• Exercise objective: I need only the number of lines in this data that contain the string "Hsafe".

(Dataset entries)
(* ===== verification/VerifierCorrect.v ===== *)
(** * Correctness of the bytecode verifier

    Soundness with termination, move semantics, the cycle search, and the
    programs that show what the verifier lets through. *)

From S2P Require Import Prelude Address HexInstance VmTypes Gas Vm VmProps VmCorrect.
From S2P Require Import VerifierStructural VerifierCycles VerifierAbstract VerifierTyping.
From S2P Require Import VerifierSound VmExamples.
Import AbstractType (from_type).

Section verified.
Context `{PrefixHexLaws} {S : Type} (vm : Vm S).
Context (natives : list NativeSig) (cfg : CompilerConfig).
Context (Hlinked : linked vm natives cfg).

Lemma verified_code a m :
  vm_env vm !! a = Some m →
  module_ok (λ c, code_at_most (code_bound cfg) c ∧ forward_only c) m.
Proof using Hlinked.
  intros Hm. destruct (linked_modules _ _ _ Hlinked _ _ Hm) as [_ (deps & _ & Hv & _) _].
  by eapply verify_module_ok.
Qed.

Lemma verified_finishes fuel fn args g s :
  wf_vm vm → wf_gas g → fuel_by_depth (code_bound cfg) (vm_config vm) ≤ fuel →
  fst (call vm fuel fn args (g, s)) ≠ NoFuel.
Proof using Hlinked.
  intros Hvm Hg Hf.
  pose proof (call_finishes_by_depth vm (code_bound cfg) fn args g s) as Hfin. simpl in Hfin.
  destruct (call_fuel_le vm _ _ fn args Hf (g, s)) as [Hn|<-].
  - destruct Hfin; try done.
    + eapply verified_code. unfold vm_env. apply lookup_insert_eq.
    + intros a m Hm. eapply verified_code. by eapply lookup_weaken, linked_self.
  - apply Hfin; try done.
    + eapply verified_code. unfold vm_env. apply lookup_insert_eq.
    + intros a m Hm. eapply verified_code. by eapply lookup_weaken, linked_self.
Qed.
End verified.

(** C1: Soundness of verification.  On a machine whose module and dependencies
    were all accepted by [verify], whose struct definitions name each field
    once and whose field paths resolve (two conditions [verify] leaves out, see
    [verify_accepts_bad_fields]), with natives that respect their signatures,
    a call of a public function with arguments of the declared types ends,
    within a fuel that depends on the code limit and the call depth only, with
    a value of the declared return type or with one of the errors that depend
    on data: arithmetic overflow, division by zero, gas, call depth, an abort
    or a native's error.  It never panics and never reports a stack underflow,
    a type error, a use after move, an overwritten or compared linear value,
    a bad jump, or an undefined variable, field, struct or function. *)
Theorem verified_call_safe `{PrefixHexLaws} {S} (vm : Vm S) natives cfg fuel name f args g s :
  linked vm natives cfg → wf_vm vm → wf_gas g →
  get_function (vm_module vm) name = Some f → fn_is_public f = true →
  vm_natives vm !! name = None → size (vm_deps vm) ≤ vm_max_dep_modules (vm_config vm) →
  args_ok vm (vm_module_addr vm) f args → fuel_by_depth (code_bound cfg) (vm_config vm) ≤ fuel →
  (∃ ret, fst (call vm fuel name args (g, s)) = Ok ret ∧ returns vm (vm_module_addr vm) f ret) ∨
  (∃ e, fst (call vm fuel name args (g, s)) = Err e ∧ benign e = true).
Proof.
  intros Hl Hvm Hg Hf Hpub Hnat Hsize Hargs Hfuel.
  pose proof (verified_finishes vm natives cfg Hl fuel name args g s Hvm Hg Hfuel) as Hfin.
  pose proof (call_ok vm natives cfg Hl fuel name f args Hf Hpub Hnat Hsize Hargs (g, s)) as Hok.
  destruct (fst (call vm fuel name args (g, s))); [left|right| |]; naive_solver.
Qed.

Lemma verified_call_safe_witness :
  let r := fst (call main_vm (fuel_by_depth (code_bound CompilerConfig_default) VmConfig_default)
                  "max_burn" [Value.U64 3; Value.U64 7] (gas_new 1000, tt)) in
  (∃ ret, r = Ok ret ∧ returns main_vm main_addr max_burn ret) ∨
  (∃ e, r = Err e ∧ benign e = true).
Proof.
  apply (verified_call_safe main_vm [] CompilerConfig_default).
  - apply main_vm_linked.
  - apply main_vm_wf.
  - by apply gas_new_wf.
  - reflexivity.
  - reflexivity.
  - reflexivity.
  - apply Nat.leb_le. reflexivity.
  - repeat constructor.
  - apply Nat.le_refl.
Defined.

(** ** Move semantics *)

(** The frames a function goes through, from its entry frame [fr0]. *)
Inductive reaches `{PrefixHex} {S} (vm : Vm S) (m : VmModule) (a : Address) (d : nat) (fr0 : Frame)
  : Frame → Prop :=
  | reach_entry : reaches vm m a d fr0 fr0
  | reach_step fr i fuel σ fr' σ' :
      reaches vm m a d fr0 fr → code fr !! pc fr = Some i → i ≠ Instruction.Return →
      step_once vm fuel m a d i fr σ = (Ok fr', σ') → reaches vm m a d fr0 fr'.

Lemma reaches_inv `{PrefixHexLaws} {S} (vm : Vm S) natives cfg a m f d args fr :
  linked vm natives cfg → vm_env vm !! a = Some m → f ∈ mod_functions m →
  args_ok vm a f args →
  reaches vm m a d (frame_new (fn_code f) args (fn_local_count f)) fr →
  run_inv vm natives cfg a m f fr.
Proof.
  intros Hl Hm Hf Hargs. induction 1 as [|fr i fuel σ fr' σ' _ IH Hi Hne Hs].
  - by apply run_inv_init.
  - assert (Hsafe : safe (step_once vm fuel m a d i fr) (run_inv vm natives cfg a m f)).
    { apply step_once_ok; [done..|]. intros a' m' f' d' args' ???.
      apply run_ok with natives cfg; [done..|]. by apply run_inv_init. }
    specialize (Hsafe σ). by rewrite Hs in Hsafe.
Qed.

(** C21: Verified code drops no struct.  In every frame a verified function
    goes through, control is at an instruction (it never runs off the end of
    the code); and when that instruction is [Return], no local slot and no
    stack entry under the returned value holds a linear value. *)
Theorem verified_return_drops_nothing `{PrefixHexLaws} {S} (vm : Vm S) natives cfg a m f d args fr :
  linked vm natives cfg → vm_env vm !! a = Some m → f ∈ mod_functions m →
  args_ok vm a f args →
  reaches vm m a d (frame_new (fn_code f) args (fn_local_count f)) fr →
  ∃ i, code fr !! pc fr = Some i ∧
    (i = Instruction.Return →
      Forall (λ v, Value.is_linear v = false) (tail (stack fr)) ∧
      Forall (λ o, ∀ v, o = Some v → Value.is_linear v = false) (locals fr)).
Proof.
  intros Hl Hm Hf Hargs Hr. pose proof (reaches_inv _ _ _ _ _ _ _ _ _ Hl Hm Hf Hargs Hr) as Hinv.
  destruct (run_inv_advance _ _ _ _ _ _ _ Hinv) as (i & ? & ? & ? & ? & ? & Hi & _).
  exists i. split; [done|]. intros ->. by destruct (return_ok _ _ _ _ _ _ _ Hinv Hi).
Qed.

Lemma verified_return_drops_nothing_witness :
  ∃ i, fn_code max_burn !! 0 = Some i ∧
    (i = Instruction.Return →
      Forall (λ v, Value.is_linear v = false) (tail []) ∧
      Forall (λ o, ∀ v, o = Some v → Value.is_linear v = false)
        [Some (Value.U64 3); Some (Value.U64 7)]).
Proof.
  apply (verified_return_drops_nothing main_vm [] CompilerConfig_default main_addr main max_burn 0
    [Value.U64 3; Value.U64 7] (frame_new (fn_code max_burn) [Value.U64 3; Value.U64 7] 2)).
  - apply main_vm_linked.
  - reflexivity.
  - left.
  - repeat constructor.
  - apply reach_entry.
Defined.

(** ** Cyclic struct definitions *)

(** The search for cyclic struct definitions is exact: it finishes within
    the number of structs, every report names a struct that lies on a cycle of
    field references, and there is no report exactly when the references
    between the local structs are well founded. *)
Lemma struct_cycles_exact `{PrefixHex} (m : VmModule) :
  is_Some (dfs_structs m (mod_structs m) (mkDfs ∅ ∅ [])) ∧
  (∀ e, e ∈ check_struct_cycles m →
    ∃ x, e = VerificationError.CyclicStructDefinition x ∧ tc (ref_edge m) x x) ∧
  (check_struct_cycles m = [] ↔ well_founded (flip (ref_edge m))).
Proof.
  split_and!; [apply dfs_structs_total|apply check_struct_cycles_reports|].
  split; [apply check_struct_cycles_wf|]. intros Hwf.
  destruct (check_struct_cycles m) as [|e es] eqn:He; [done|].
  destruct (check_struct_cycles_reports m e) as (x & -> & Hx); [rewrite He; left|].
  by apply (grounded_no_cycle (ref_edge m) x) in Hx.
Qed.

(** ** What the verifier lets through *)

Lemma resolve_path_app `{PrefixHex} m ty p q :
  resolve_field_path_type m ty (p ++ q) =
  ty' ← resolve_field_path_type m ty p; resolve_field_path_type m ty' q.
Proof.
  revert ty. induction p as [|f p IH]; intros ty; simpl; [done|].
  destruct (resolve_field_type m ty f); simpl; [apply IH|done].
Qed.

(** A module with a local struct [Purse] around a [Coin] of [bank]. *)
Definition purse_module (code : list Instruction.t) : VmModule :=
  mkModule "thief" [bank_addr]
    [mkStructDef "Purse" [mkFieldDef "coin" (Ty.Struct (qualify bank_addr "Coin"))] false]
    [mkFunction "forge" true [("c", Ty.Struct (qualify bank_addr "Coin"))]
       (Some (Ty.Struct (qualify bank_addr "Coin"))) 2 code].

(** Wrap the coin, write its private field through the wrapper, unwrap it. *)
Definition forge_nested : list Instruction.t :=
  [Instruction.Load 0; Instruction.NewStruct "Purse" ["coin"]; Instruction.Store 1;
   Instruction.PushU64 1000; Instruction.StoreField 1 ["coin"; "value"];
   Instruction.Load 1; Instruction.UnpackStruct "Purse" ["coin"]; Instruction.Return].
(** The same write without the wrapper. *)
Definition forge_direct : list Instruction.t :=
  [Instruction.PushU64 1000; Instruction.StoreField 0 ["value"]; Instruction.Load 0;
   Instruction.Return].

Definition coin_of (n : Z) : Value.t :=
  Value.Struct (qualify bank_addr "Coin") [("value", Value.U64 n)].
Definition thief_vm : Vm () :=
  mkVm (purse_module forge_nested) main_addr main_deps {[ MEOW_VM_ABORT := meow_vm_abort_entry ]}
    GasSchedule_default VmConfig_default.


(** A number, and even a string, is written into the coin in the purse; the
    write to the coin itself is rejected; and the machine writes. *)
Definition purse_state (val : AbstractType.t) : AbstractState :=
  mkAState [val] [Live (AbstractType.Struct (qualify bank_addr "Coin"));
                  Live (AbstractType.Struct "Purse")] true.
Definition forge_fn : Function :=
  mkFunction "forge" true [("c", Ty.Struct (qualify bank_addr "Coin"))]
    (Some (Ty.Struct (qualify bank_addr "Coin"))) 2 forge_nested.

(** So a module can forge: the write to the coin in the slot is rejected, the
    write through the purse is accepted, and the accepted module turns a coin
    of value 1 into a coin of value 1000. *)
Lemma coin_forged :
  verify (purse_module forge_direct) main_deps [] CompilerConfig_default =
    Err [VerificationError.CrossModuleFieldWrite "forge" 1 (qualify bank_addr "Coin") "value"] ∧
  verify (purse_module forge_nested) main_deps [] CompilerConfig_default = Ok () ∧
  fst (call thief_vm 20 "forge" [coin_of 1] (gas_new 1000, tt)) = Ok (Some (coin_of 1000)).
Proof. vm_compute. done. Qed.

Definition twins : VmModule :=
  mkModule "twins" [] [mkStructDef "T" [mkFieldDef "a" Ty.U64; mkFieldDef "a" Ty.U64] false]
    [mkFunction "f" true [] (Some Ty.U64) 0
       [Instruction.PushU64 1; Instruction.PushU64 2; Instruction.NewStruct "T" ["a"; "a"];
        Instruction.UnpackStruct "T" ["a"; "a"]; Instruction.Return]].
Definition typo : VmModule :=
  mkModule "typo" [] [mkStructDef "T" [mkFieldDef "a" Ty.U64] false]
    [mkFunction "f" true [("x", Ty.U64)] (Some Ty.Address) 1
       [Instruction.LoadField 0 ["nope"]; Instruction.Return]].
Definition single_vm (m : VmModule) : Vm () :=
  mkVm m main_addr ∅ {[ MEOW_VM_ABORT := meow_vm_abort_entry ]} GasSchedule_default VmConfig_default.

(** Two hypotheses of soundness are not enforced by [verify]: it accepts a
    struct with two fields of the same name, whose [UnpackStruct] then fails at
    run time with an undefined field, and a [LoadField] on a value that is not
    a struct, which then fails with a type error. *)
Lemma verify_accepts_bad_fields :
  verify twins ∅ [] CompilerConfig_default = Ok () ∧
  fst (call (single_vm twins) 20 "f" [] (gas_new 1000, tt)) =
    Err (VmError.UndefinedField (qualify main_addr "T") "a") ∧
  verify typo ∅ [] CompilerConfig_default = Ok () ∧
  fst (call (single_vm typo) 20 "f" [Value.U64 5] (gas_new 1000, tt)) =
    Err (VmError.TypeError "LoadField: expected struct at path step 0, got u64").
Proof. vm_compute. done. Qed.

• Task solution: 2